SA MAJESTÉ LA REINE,

intimée.

Appels entendus le 20 juillet 1998 à Québec (Québec) par

l'honorable juge Louise Lamarre Proulx

Comparutions

Représentant de l'appelante :                                   Marc-André Plante

Avocat de l'intimée :                                               Me Alain Gareau

JUGEMENT

          Les appels des cotisations établies en vertu de la Loi de l'impôt sur le revenu pour les années d'imposition 1991, 1992 et 1993 sont rejetés, selon les motifs du jugement ci-joints.

Signé à Ottawa, Canada, ce 20e jour d'août, 1998.

« Louise Lamarre Proulx »

J.C.C.I.


Date: 19980820

Dossier: 98-341(IT)I

ENTRE :

GEORGETTE TREMBLAY,

appelante,

et

SA MAJESTÉ LA REINE,

intimée.

MOTIFS DU JUGEMENT

Le juge Lamarre Proulx, C.C.I.

[1]      L'appelante en appelle des nouvelles cotisations du ministre du Revenu national (le « Ministre » ), pour les années d'imposition 1991, 1992 et 1993. Ces nouvelles cotisations ont été établies par la méthode de l'avoir net.

[2]      Les faits sur lesquels le Ministre s'est appuyé pour établir les nouvelles cotisations sont décrits au paragraphe 4 de la Réponse à l'avis d'appel comme suit :

a.          lorsqu'elle a déclaré son revenu pour les années d'imposition 1991, 1992 et 1993, l'appelante n'a pas inclus la totalité des revenus qu'elle a reçus au cours de ces années-là;

b.          les montants de revenus déclarés en moins par l'appelante s'élèvent à 17 614 $ en 1991, 24 096 $ en 1992 et à 45 679 $ en 1993;

c.          les montants non déclarés ont été déterminés à l'aide de la méthode dite d'avoir net (une copie de l'état de la valeur nette de l'appelante et des annexes l'accompagnant sont jointes à la présente);

d.          lors de la production de ses déclarations de revenu, pour les années d'imposition 1991 et 1992, l'appelante a fait une présentation erronée des faits, par négligence, inattention ou omission volontaire;

e.          en omettant ainsi de déclarer la totalité de ses revenus, l'appelante a fait sciemment, ou dans des circonstances qui justifient l'imputation d'une faute lourde, un faux énoncé ou une omission dans les déclarations d'impôt sur le revenu produites pour les années d'imposition 1991, 1992 et 1993, ou a participé, consenti ou acquiescé à ce faux énoncé ou cette omission, d'où il résulte que l'impôt qu'elle aurait été tenue de payer d'après les renseignements fournis dans les déclarations d'impôt déposées pour ces années-là était inférieur au montant d'impôt à payer pour ces années-là;

f.           par suite de l'omission par l'appelante de déclarer la totalité de son revenu, le ministre a imposé à l'appelante, lors des avis de nouvelle cotisation du 3 juin 1996, des pénalités de 1 222,56 $, de 1 671,11 $ et de 3 851,06 $ pour respectivement les années d'imposition 1991, 1992 et 1993, conformément au paragraphe 163(2) de la Loi de l'impôt sur le revenu (la « Loi » ).

[3]      Les revenus déclarés pour les années 1991, 1992 et 1993 sont respectivement de 4 979 $, 4 792 $ et 3 087 $, et les revenus additionnels sont respectivement de 17 614 $, 24 096 $ et 45 679 $.
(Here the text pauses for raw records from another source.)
(** * Cassandra2Aerospike: the SSTable merge-iteration engine

    A shallow embedding of the byte-buffer decoders (Buffer.cpp), the
    partitioners (Partitioners.cpp), the pre-MA reader (SSTable.cpp) and the
    merge iterator (CassandraParser.cpp), with the properties of the merge
    proved over it.

    Conventions.  A C++ integer of width w is a [Z] whose wrap-around is
    written out ([to_uint64], [to_int64], ...).  A byte is a [Z] in 0..255,
    a file is a [list Z], and a [std::string] is a [string].  A function that
    can stop the process (a failed [assert], a null dereference) or whose loop
    is run on fuel returns a [result]. *)

From Stdlib Require Import ZArith List String Ascii Bool Lia Arith.
From Stdlib Require Import Sorted OrderedTypeEx Permutation.
Import ListNotations.
Local Open Scope Z_scope.

(** ** Results of fallible code *)

Inductive result (A : Type) : Type :=
| Done (a : A)   (* the call returned *)
| Crash          (* failed assert or null dereference: the process stops *)
| Timeout.       (* the model ran out of fuel *)
Arguments Done {A} a.
Arguments Crash {A}.
Arguments Timeout {A}.

Definition bind {A B : Type} (c : result A) (k : A -> result B) : result B :=
  match c with
  | Done a => k a
  | Crash => Crash
  | Timeout => Timeout
  end.

Notation "'do' x <- c ; k" := (bind c (fun x => k))
  (at level 10, x pattern, c at level 100, k at level 200).

Definition assert (b : bool) : result unit := if b then Done tt else Crash.

(** ** Machine integers *)

Definition to_uint64 (z : Z) : Z := z mod 2 ^ 64.
Definition to_int64 (z : Z) : Z := (z + 2 ^ 63) mod 2 ^ 64 - 2 ^ 63.
Definition to_int32 (z : Z) : Z := (z + 2 ^ 31) mod 2 ^ 32 - 2 ^ 31.
Definition to_int16 (z : Z) : Z := (z + 2 ^ 15) mod 2 ^ 16 - 2 ^ 15.
Definition to_size_t (z : Z) : Z := z mod 2 ^ 64.

(** Big-endian value of a byte sequence (be16toh, be32toh, be64toh). *)
Definition be_value (bs : list Z) : Z :=
  fold_left (fun acc b => acc * 256 + b) bs 0.

(** ** Strings and bytes *)

Definition byte_of_ascii (c : ascii) : Z := Z.of_N (N_of_ascii c).
Definition ascii_of_byte (b : Z) : ascii := ascii_of_N (Z.to_N b).

Fixpoint bytes_of_string (s : string) : list Z :=
  match s with
  | EmptyString => []
  | String c s' => byte_of_ascii c :: bytes_of_string s'
  end.

Fixpoint string_of_bytes (bs : list Z) : string :=
  match bs with
  | [] => EmptyString
  | b :: bs' => String (ascii_of_byte b) (string_of_bytes bs')
  end.

Definition string_empty (s : string) : bool :=
  match s with EmptyString => true | _ => false end.

(** ** Buffer.hpp: the reader contract *)

Class Buffer (B : Type) : Type := {
  read_bytes : B -> Z -> B * option (list Z);
  skip_bytes : B -> Z -> B;
  seek : B -> Z -> B;
  is_eof : B -> bool
}.

(** *** UncompressedBuffer: a FILE* read with fread.

    [fread(buffer, n_bytes, 1, fp)] returns the number of complete items
    read: 1 when [n_bytes] bytes were available, 0 on a short read, and 0
    when [n_bytes] is zero (C11 7.21.8.1).  A short read leaves the position
    at the end of the file. *)

Record UncompressedBuffer : Type := mkUncompressed {
  fp : list Z;
  fp_pos : Z;
  u_iseof : bool
}.

Definition slice (data : list Z) (pos n : Z) : list Z :=
  firstn (Z.to_nat n) (skipn (Z.to_nat pos) data).

Definition fread (b : UncompressedBuffer) (n_bytes : Z) : Z * option (list Z) :=
  let len := Z.of_nat (List.length (fp b)) in
  if n_bytes =? 0 then (fp_pos b, None)
  else if (0 <=? fp_pos b) && (fp_pos b + n_bytes <=? len)
       then (fp_pos b + n_bytes, Some (slice (fp b) (fp_pos b) n_bytes))
       else (Z.max (fp_pos b) len, None).

Definition uncompressed_read_bytes (b : UncompressedBuffer) (n_bytes : Z)
  : UncompressedBuffer * option (list Z) :=
  match fread b (to_size_t n_bytes) with
  | (pos, None) => (mkUncompressed (fp b) pos true, None)
  | (pos, Some bs) => (mkUncompressed (fp b) pos (u_iseof b), Some bs)
  end.

(** [fseek(fp, n_bytes, SEEK_CUR)]: the offset is a [long]; a move before
    the start of the file fails and leaves the position. *)
Definition uncompressed_skip_bytes (b : UncompressedBuffer) (n_bytes : Z)
  : UncompressedBuffer :=
  let pos := fp_pos b + to_int64 n_bytes in
  if pos <? 0 then b else mkUncompressed (fp b) pos (u_iseof b).

Definition uncompressed_seek (b : UncompressedBuffer) (pos : Z)
  : UncompressedBuffer :=
  if pos <? 0 then mkUncompressed (fp b) (fp_pos b) true
  else mkUncompressed (fp b) pos false.

#[export] Instance UncompressedBuffer_Buffer : Buffer UncompressedBuffer := {
  read_bytes := uncompressed_read_bytes;
  skip_bytes := uncompressed_skip_bytes;
  seek := uncompressed_seek;
  is_eof := u_iseof
}.

Definition open_uncompressed (contents : list Z) : UncompressedBuffer :=
  mkUncompressed contents 0 false.

(** *** CompressedBuffer: the logical uncompressed stream.

    [uncompressed] is the stream the chunks decompress to; the chunk table,
    the decompressors and the checksum test (which stops the process on a
    mismatch) are below this model.  [read_bytes] only tests
    [file_offset + n_bytes > uncompressed_len]. *)

Record CompressedBuffer : Type := mkCompressed {
  uncompressed : list Z;
  file_offset : Z;
  c_iseof : bool
}.

Definition uncompressed_len (b : CompressedBuffer) : Z :=
  Z.of_nat (List.length (uncompressed b)).

Definition compressed_read_bytes (b : CompressedBuffer) (n_bytes : Z)
  : CompressedBuffer * option (list Z) :=
  let last_byte_required := to_int64 (file_offset b + to_size_t n_bytes) in
  if last_byte_required >? uncompressed_len b
  then (mkCompressed (uncompressed b) (file_offset b) true, None)
  else (mkCompressed (uncompressed b) last_byte_required (c_iseof b),
        Some (slice (uncompressed b) (file_offset b) n_bytes)).

Definition compressed_skip_bytes (b : CompressedBuffer) (n_bytes : Z)
  : CompressedBuffer :=
  mkCompressed (uncompressed b) (to_int64 (file_offset b + to_size_t n_bytes))
               (c_iseof b).

Definition compressed_seek (b : CompressedBuffer) (pos : Z) : CompressedBuffer :=
  mkCompressed (uncompressed b) pos (c_iseof b).

#[export] Instance CompressedBuffer_Buffer : Buffer CompressedBuffer := {
  read_bytes := compressed_read_bytes;
  skip_bytes := compressed_skip_bytes;
  seek := compressed_seek;
  is_eof := c_iseof
}.

Definition open_compressed (contents : list Z) : CompressedBuffer :=
  mkCompressed contents 0 false.

(** ** Buffer.cpp: the typed decoders *)

Section Decoders.
Context {B : Type} `{Buffer B}.

(** [read_from_buffer<T>]: the raw bytes, or 0 at EOF. *)
Definition read_from_buffer (b : B) (size : Z) : B * list Z :=
  match read_bytes b size with
  | (b', Some data) => (b', data)
  | (b', None) => (b', repeat 0 (Z.to_nat size))
  end.

Definition read_int (b : B) : B * Z :=
  let '(b', data) := read_from_buffer b 4 in (b', to_int32 (be_value data)).

Definition read_short (b : B) : B * Z :=
  let '(b', data) := read_from_buffer b 2 in (b', to_int16 (be_value data)).

Definition read_longlong (b : B) : B * Z :=
  let '(b', data) := read_from_buffer b 8 in (b', to_int64 (be_value data)).

(** [*read_bytes(1)]: a null dereference at EOF. *)
Definition read_byte (b : B) : result (B * Z) :=
  match read_bytes b 1 with
  | (b', Some data) => Done (b', hd 0 data)
  | (_, None) => Crash
  end.

(** The loop counting the leading one bits of the first byte. *)
Fixpoint count_leading_ones (fuel : nat) (firstByte extraBytes : Z) : Z :=
  match fuel with
  | O => extraBytes
  | S fuel' =>
      if (extraBytes <? 8)
         && negb (Z.land firstByte (Z.shiftr 0x80 extraBytes) =? 0)
      then count_leading_ones fuel' firstByte (extraBytes + 1)
      else extraBytes
  end.

Definition read_unsigned_vint (b : B) : B * Z :=
  match read_bytes b 1 with
  | (b1, None) => (b1, 0)
  | (b1, Some first) =>
      let firstByte := hd 0 first in
      if firstByte <? 0x7f then (b1, firstByte)
      else
        let extraBytes := count_leading_ones 8 firstByte 0 in
        let retval := Z.land firstByte (Z.shiftr 0xff extraBytes) in
        match read_bytes b1 extraBytes with
        | (b2, None) => (b2, 0)
        | (b2, Some data) =>
            (b2, fold_left
                   (fun retval d => Z.lor (to_uint64 (Z.shiftl retval 8)) d)
                   data retval)
        end
  end.
Definition set_data (r : nat) (q : t) : t :=
  mk (id q) (compressMessages q) (ttl q) r (aborted q) (emitted q)
     (handlers q) (abortHandlers q) (tails q).
Definition set_aborted (b : bool) (q : t) : t :=
  mk (id q) (compressMessages q) (ttl q) (data q) b (emitted q)
     (handlers q) (abortHandlers q) (tails q).
Definition set_emitted (e : list Item) (q : t) : t :=
  mk (id q) (compressMessages q) (ttl q) (data q) (aborted q) e
     (handlers q) (abortHandlers q) (tails q).
Definition set_handlers (hs ahs : list nat) (q : t) : t :=
  mk (id q) (compressMessages q) (ttl q) (data q) (aborted q) (emitted q)
     hs ahs (tails q).
Definition set_tails (tls : list Tail) (q : t) : t :=
  mk (id q) (compressMessages q) (ttl q) (data q) (aborted q) (emitted q)
     (handlers q) (abortHandlers q) tls.

(** The number of ['dataChange'] handlers and of ['abort'] listeners. *)
Definition listeners (q : t) : nat := List.length (handlers q).
Definition abortListeners (q : t) : nat := List.length (abortHandlers q).

(** A function of the closure of generator [i] changes its variables. *)
Definition update_tail (i : nat) (f : Tail -> Tail) (q : t) : t :=
  set_tails (alter f i (tails q)) q.

Definition put_tail (i : nat) (tl : Tail) (q : t) : t :=
  set_tails (<[i := tl]> (tails q)) q.

(** [new MemoryStreamQueue(id, compressMessages, ttl)]: the base
    constructor, then the field initialisers [data = []] and
    [cancelSignal = new AbortController()]. *)
Definition new (id : string) (compressMessages : bool) (ttl : Z) (h : Heap)
  : t * Heap :=
  let b := BaseStreamQueue_new id compressMessages ttl in
  let '(r, h') := alloc h in
  (mk (base_id b) (base_compressMessages b) (base_ttl b) r false [] [] [] [], h').

(** [this.cancelSignal.abort(...)]: on a signal that is not aborted yet,
    the flag is set and the ['abort'] listeners are called. *)
Definition abort (q : t) : t :=
  if aborted q then q
  else foldl (fun q i => update_tail i abortHandler q)
             (set_aborted true q) (abortHandlers q).

(** [push], [emit] and [handleData] call each other, and [handleData]
    calls [cancel], which calls [push].  They are given first with the
    [cancel] that the handlers call as a parameter. *)
Section Handlers.
Variable cancel : t -> Heap -> t * Heap.

(** [handleData] from [queue.push(data)] on, in the closure of generator
    [i]: buffer [data], arm the timer on a control event, call
    [this.cancel()] on a cancel event and wait for it, and otherwise
    resolve the pending promise. *)
Definition handleData_body_with (i : nat) (d : Item) (q : t) (h : Heap)
  : t * Heap :=
  let q1 := update_tail i (bufferItem d) q in
  if item_is_cancel d then
    let '(q2, h2) := cancel q1 h in
    (update_tail i awaitCancel q2, h2)
  else (update_tail i resolvePending q1, h).

(** A call [handleData(item)] by the emitter, up to its first [await]. *)
Definition handleData_with (i : nat) (item : Item) (q : t) (h : Heap)
  : t * Heap :=
  if compressMessages q then (update_tail i (awaitDecode item) q, h)
  else handleData_body_with i item q h.

(** [this.emit('dataChange', data)]: the registered handlers are called
    one after the other, each until it returns its promise. *)
Definition emit_with (d : Item) (q : t) (h : Heap) : t * Heap :=
  foldl (fun st i => handleData_with i d st.1 st.2)
        (set_emitted (emitted q ++ [d]) q, h) (handlers q).

(** [push(item)]. *)
Definition push_with (item : EventMessage) (q : t) (h : Heap) : t * Heap :=
  let d := if compressMessages q then Enc (encodeData item) else Raw item in
  emit_with d q (array_push (data q) d h).
End Handlers.

(** [cancel()]: abort the signal, then push the cancel message.  The
    handlers that [push] calls are given [CancelEventMessage], which they
    do not take for [__stream_cancel__]: they do not call [cancel()] in
    turn, and the chain of calls ends here. *)
Definition cancel (q : t) (h : Heap) : t * Heap :=
  push_with (fun q h => (q, h)) CancelEventMessage (abort q) h.

Definition handleData_body : nat -> Item -> t -> Heap -> t * Heap :=
  handleData_body_with cancel.
Definition handleData : nat -> Item -> t -> Heap -> t * Heap :=
  handleData_with cancel.
Definition emit : Item -> t -> Heap -> t * Heap := emit_with cancel.

(** [push(item)]. *)
Definition push : EventMessage -> t -> Heap -> t * Heap := push_with cancel.
Lemma get_spotify_tracks_never_returns_tracks_witness :
  exists e emitted,
    get_spotify_tracks true
      [SpotifyPage.mk [Spotify.mkTrack "A" ["X"]] (Some "page2") 2;
       SpotifyPage.mk [Spotify.mkTrack "B" ["Y"]] None 2]
    = (Raise (spotify_tracks_error e), emitted).
Proof.
  refine (proj1 (get_spotify_tracks_never_returns_tracks true _) _).
  left. discriminate.
Defined.

(** ** The token cache *)

(** A token fetched by [get_token] is served from the object, without a
    request, at every time before the expiry the answer announced
    ([accessTokenExpirationTimestampMs / 1000]); from the expiry on the next
    call makes a request again. *)
Theorem token_is_reused_until_expiry
    (self : SpotifyAnonymousAuth.t) (now : Q) (token : string) (ms : Z) :
  token <> "" ->
  truthy (SpotifyAnonymousAuth.access_token self)
  && PyFloat.fgt (SpotifyAnonymousAuth.token_expiration self) now = false ->
  SpotifyAnonymousAuth.get_token self now
    (Ok (SpotifyAnonymousAuth.mkAnswer (Some token) (Some ms)))
  = (Ok token,
     SpotifyAnonymousAuth.mk (Some token) (PyFloat.int_truediv ms 1000), true)
  /\ (forall now' answer,
        (now' < PyFloat.int_truediv ms 1000)%Q ->
        SpotifyAnonymousAuth.get_token
          (SpotifyAnonymousAuth.mk (Some token) (PyFloat.int_truediv ms 1000))
          now' answer
        = (Ok token,
           SpotifyAnonymousAuth.mk (Some token) (PyFloat.int_truediv ms 1000),
           false))
  /\ (forall now' answer,
        (PyFloat.int_truediv ms 1000 <= now')%Q ->
        snd (SpotifyAnonymousAuth.get_token
               (SpotifyAnonymousAuth.mk (Some token) (PyFloat.int_truediv ms 1000))
               now' answer)
        = true).
Proof.
  intros Hne Hmiss. unfold SpotifyAnonymousAuth.get_token.
  split; [now rewrite Hmiss|].
  cbn [SpotifyAnonymousAuth.access_token SpotifyAnonymousAuth.token_expiration
       truthy or_empty].
  apply String.eqb_neq in Hne. rewrite Hne. cbn [negb andb].
  split.
  - intros now' answer Hlt. apply fgt_true in Hlt. now rewrite Hlt.
  - intros now' answer Hge. apply fgt_false in Hge. rewrite Hge.
    destruct answer as [[[tok|] [m|]]|e]; reflexivity.
Qed.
[4]      L'avis d'appel faisait valoir les motifs suivants :

Les faits que nous désirons invoquer sont:

L'arbitraire du coût de vie suivant statistiques Canada.

Nous pourrons lors de l'appel fournir une déclaration du créancier hypothécaire concernant la provenance d'un montant de 20 000 $ qui servit à réduire l'hypothèque lors du renouvellement en 1993 et qui ne doit, en aucun temps être considéré comme un revenu.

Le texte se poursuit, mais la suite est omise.